_SOURCE MATERIAL:_
(** What any [rebalance] does to the ledger and what it leaves alone. *)
Lemma rebalance_step this t tvl gas isClosing :
  let this' := rebalance this t tvl gas isClosing in
  (positionResults this' =
     (if (0 <? currentPositionDataPoints this)%nat
      then positionResults this ++ [closedSubPosition this gas]
      else positionResults this) /\
   currentPositionCapital this' =
     currentPositionCapital this + currentPositionFees this /\
   currentPositionDataPoints this' = 0%nat /\
   currentPositionFees this' = Fin 0 /\
   totalGasCosts this' =
     (if isClosing then totalGasCosts this else totalGasCosts this + gas) /\
   rebalanceCount this' =
     (if isClosing then rebalanceCount this else S (rebalanceCount this)) /\
   lastRebalanceDataPoint this' =
     (if isClosing then lastRebalanceDataPoint this else totalDataPoints this) /\
   initialToken0Price this' =
     (if isClosing then initialToken0Price this else currentToken0Price this)) /\
  (initialAmount this' = initialAmount this /\
   positionType this' = positionType this /\
   tickSpacing this' = tickSpacing this /\
   initialToken1Price this' = initialToken1Price this /\
   totalPoolLiquidity this' = totalPoolLiquidity this /\
   poolTVL this' = poolTVL this /\
   token0Decimals this' = token0Decimals this /\
   token1Decimals this' = token1Decimals this /\
   token0Symbol this' = token0Symbol this /\
   token1Symbol this' = token1Symbol this /\
   granularityType this' = granularityType this /\
   useCompoundingAPR this' = useCompoundingAPR this /\
   assetComposition this' = assetComposition this) /\
  (cumulativeFees this' = cumulativeFees this /\
   dataPointsInRange this' = dataPointsInRange this /\
   totalDataPoints this' = totalDataPoints this /\
   currentWasRebalanced this' = currentWasRebalanced this /\
   currentTimestamp this' = currentTimestamp this /\
   currentTick this' = currentTick this /\
   currentToken0Price this' = currentToken0Price this /\
   currentToken1Price this' = currentToken1Price this /\
   currentBtcPrice this' = currentBtcPrice this /\
   maxPortfolioValue this' = maxPortfolioValue this /\
   minPortfolioValue this' = minPortfolioValue this /\
   previousFeeGrowth0X128 this' = previousFeeGrowth0X128 this /\
   previousFeeGrowth1X128 this' = previousFeeGrowth1X128 this).
Proof.
  cbv zeta.
  remember (rebalance this t tvl gas isClosing) as r eqn:Hr. revert Hr.
  cbv delta [rebalance]; cbv beta. do 2 name_let.
  destruct isClosing.
  - change (negb true) with false. cbv iota. repeat name_let.
    intros ->. repeat split.
  - change (negb false) with true. cbv iota. do 2 name_let.
    subst s2; subst s1. do 2 name_let.
    match goal with
    | |- context [calculateTokensAndLiquidity ?p ?i ?q] =>
        destruct (calculateTokensAndLiquidity_after p i q) as (u & b & l & ->)
    end.
    repeat name_let. intros ->. repeat split.
Qed.

(** ** Sums of numbers *)

Lemma add_0_r (x : number) : x + Fin 0 = x.
Proof. destruct x as [|s|a]; cbn; try reflexivity. now rewrite Rplus_0_r. Qed.

Lemma add_0_l (x : number) : Fin 0 + x = x.
Proof. destruct x as [|s|a]; cbn; try reflexivity. now rewrite Rplus_0_l. Qed.

Lemma add_comm (x y : number) : x + y = y + x.
Proof.
  destruct x as [|[]|a], y as [|[]|b]; cbn; try reflexivity.
  now rewrite Rplus_comm.
Qed.

Lemma add_assoc (x y z : number) : x + (y + z) = x + y + z.
Proof.
  destruct x as [|[]|a], y as [|[]|b], z as [|[]|c]; cbn; try reflexivity.
  now rewrite Rplus_assoc.
Qed.

(** ** The states of a run *)

(** The states that a caller can reach: the constructor, then any sequence
    of [update] and [rebalance]. *)
Inductive reachable : Position -> Prop :=
| reachable_new
    initialAmount positionType initialTick initialTvl initialToken0Price
    initialToken1Price totalPoolLiquidity token0Symbol token1Symbol
    granularityType tickSpacing token0Decimals token1Decimals
    useCompoundingAPR :
    reachable
      (new_LiquidUnitPosition initialAmount positionType initialTick
         initialTvl initialToken0Price initialToken1Price totalPoolLiquidity
         token0Symbol token1Symbol granularityType tickSpacing token0Decimals
         token1Decimals useCompoundingAPR)
| reachable_update this dataPoint wasRebalanced :
    reachable this ->
    reachable (snd (update this dataPoint wasRebalanced))
| reachable_rebalance this currentTick currentTvl gasCost isClosing :
    reachable this ->
    reachable (rebalance this currentTick currentTvl gasCost isClosing).

(** The total duration and the total fees of a list of records. *)
Definition totalDuration (records : list PositionResult) : nat :=
  fold_right (fun r n => (duration r + n)%nat) 0%nat records.

Definition totalFees (records : list PositionResult) : number :=
  fold_left (fun acc r => acc + fees r) records (Fin 0).

Lemma totalDuration_app rs r :
  totalDuration (rs ++ [r]) = (totalDuration rs + duration r)%nat.
Proof.
  unfold totalDuration. induction rs as [|r' rs IH]; cbn; [lia|].
  rewrite IH. lia.
Qed.

Lemma totalFees_app rs r : totalFees (rs ++ [r]) = totalFees rs + fees r.
Proof. unfold totalFees. now rewrite fold_left_app. Qed.

(** The records chain the capital: each one starts with the capital and the
    fees of the one before. *)
Fixpoint compounds (capital : number) (records : list PositionResult)
    (final : number) : Prop :=
  match records with
  | [] => final = capital
  | r :: records' =>
      startingCapital r = capital /\
      compounds (capital + fees r) records' final
  end.

Lemma compounds_app capital rs final r :
  compounds capital rs final -> startingCapital r = final ->
  compounds capital (rs ++ [r]) (final + fees r).
Proof.
  revert capital. induction rs as [|r' rs IH]; cbn; intros capital H Hr.
  - split; congruence.
  - destruct H as [H1 H2]. split; [assumption | now apply IH].
Qed.

Lemma reachable_counters_inv this :
  reachable this ->
  (dataPointsInRange this <= totalDataPoints this)%nat /\
  (lastRebalanceDataPoint this <= totalDataPoints this)%nat /\
  (totalDuration (positionResults this) + currentPositionDataPoints this =
   totalDataPoints this)%nat /\
  Forall (fun r => (0 < duration r)%nat) (positionResults this).
Proof.
  induction 1 as [| this dp wr _ IH | this t tvl gas closing _ IH].
  - repeat split; try apply Nat.le_refl. constructor.
  - destruct IH as (I1 & I2 & I3 & I4).
    destruct (update_step this dp wr)
      as ((E1 & _ & _ & _ & _ & E6 & E7 & _) & _).
    destruct (update_frame this dp wr)
      as ((_ & _ & F3 & _) & _ & F & _).
    cbv zeta in *. rewrite E1, E6, E7, F3, F.
    repeat split; try assumption; try lia.
    destruct (negb _ && negb _); cbv iota; lia.
  - destruct IH as (I1 & I2 & I3 & I4).
    destruct (rebalance_step this t tvl gas closing)
      as ((E1 & _ & E3 & _ & _ & _ & E7 & _) & _ & (_ & F2 & F3 & _)).
    cbv zeta in *. rewrite E1, E3, E7, F2, F3.
    repeat split; try assumption.
    + destruct closing; [assumption | apply Nat.le_refl].
    + destruct (currentPositionDataPoints this) as [|n] eqn:En;
        cbn [Nat.ltb Nat.leb].
      * lia.
      * rewrite totalDuration_app. cbn [duration closedSubPosition]. lia.
    + destruct (currentPositionDataPoints this) as [|n] eqn:En;
        cbn [Nat.ltb Nat.leb]; [assumption|].
      apply Forall_app. split; [assumption|].
      constructor; [|constructor]. cbn [duration closedSubPosition]. lia.
Qed.

Lemma reachable_fees_inv this :
  reachable this ->
  (currentPositionDataPoints this = 0%nat -> currentPositionFees this = Fin 0) /\
  totalFees (positionResults this) + currentPositionFees this =
    cumulativeFees this /\
  currentPositionCapital this + currentPositionFees this =
    initialAmount this + cumulativeFees this /\
  compounds (initialAmount this) (positionResults this)
    (currentPositionCapital this).
Proof.
  induction 1 as [| this dp wr _ IH | this t tvl gas closing _ IH].
  - repeat split. apply add_0_r.
  - destruct IH as (I1 & I2 & I3 & I4).
    destruct (update_step this dp wr)
      as ((E1 & E2 & E3 & _ & _ & _ & E7 & E8 & E9 & _) & _).
    cbv zeta in *. rewrite E1, E2, E3, E7, E8, E9.
    repeat split; try assumption.
    + discriminate.
    + now rewrite add_assoc, I2.
    + now rewrite add_assoc, I3, <- add_assoc.
  - destruct IH as (I1 & I2 & I3 & I4).
    destruct (rebalance_step this t tvl gas closing)
      as ((E1 & E2 & E3 & E4 & _) & (F1 & _) & (G1 & _)).
    cbv zeta in *. rewrite E1, E2, E4, F1, G1.
    repeat split.
    + destruct (currentPositionDataPoints this) as [|n]; cbn [Nat.ltb Nat.leb].
      * rewrite add_0_r. rewrite <- I2, (I1 eq_refl). now rewrite add_0_r.
      * rewrite totalFees_app. cbn [fees closedSubPosition].
        now rewrite add_0_r.
    + now rewrite add_0_r.
    + destruct (currentPositionDataPoints this) as [|n]; cbn [Nat.ltb Nat.leb].
      * rewrite (I1 eq_refl), add_0_r. assumption.
      * apply (compounds_app _ _ _ (closedSubPosition this gas)); [assumption|].
        reflexivity.
Qed.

_HOW TO COMPLETE THIS TASK:_ Repeat exactly the lines above, starting with the first line of the records and finishing with the line holding "currentPositionCapital this + currentPositionFees this /\". Add no other line.

_WRITTEN RESPONSE:_
(** What any [rebalance] does to the ledger and what it leaves alone. *)
Lemma rebalance_step this t tvl gas isClosing :
  let this' := rebalance this t tvl gas isClosing in
  (positionResults this' =
     (if (0 <? currentPositionDataPoints this)%nat
      then positionResults this ++ [closedSubPosition this gas]
      else positionResults this) /\
   currentPositionCapital this' =
     currentPositionCapital this + currentPositionFees this /\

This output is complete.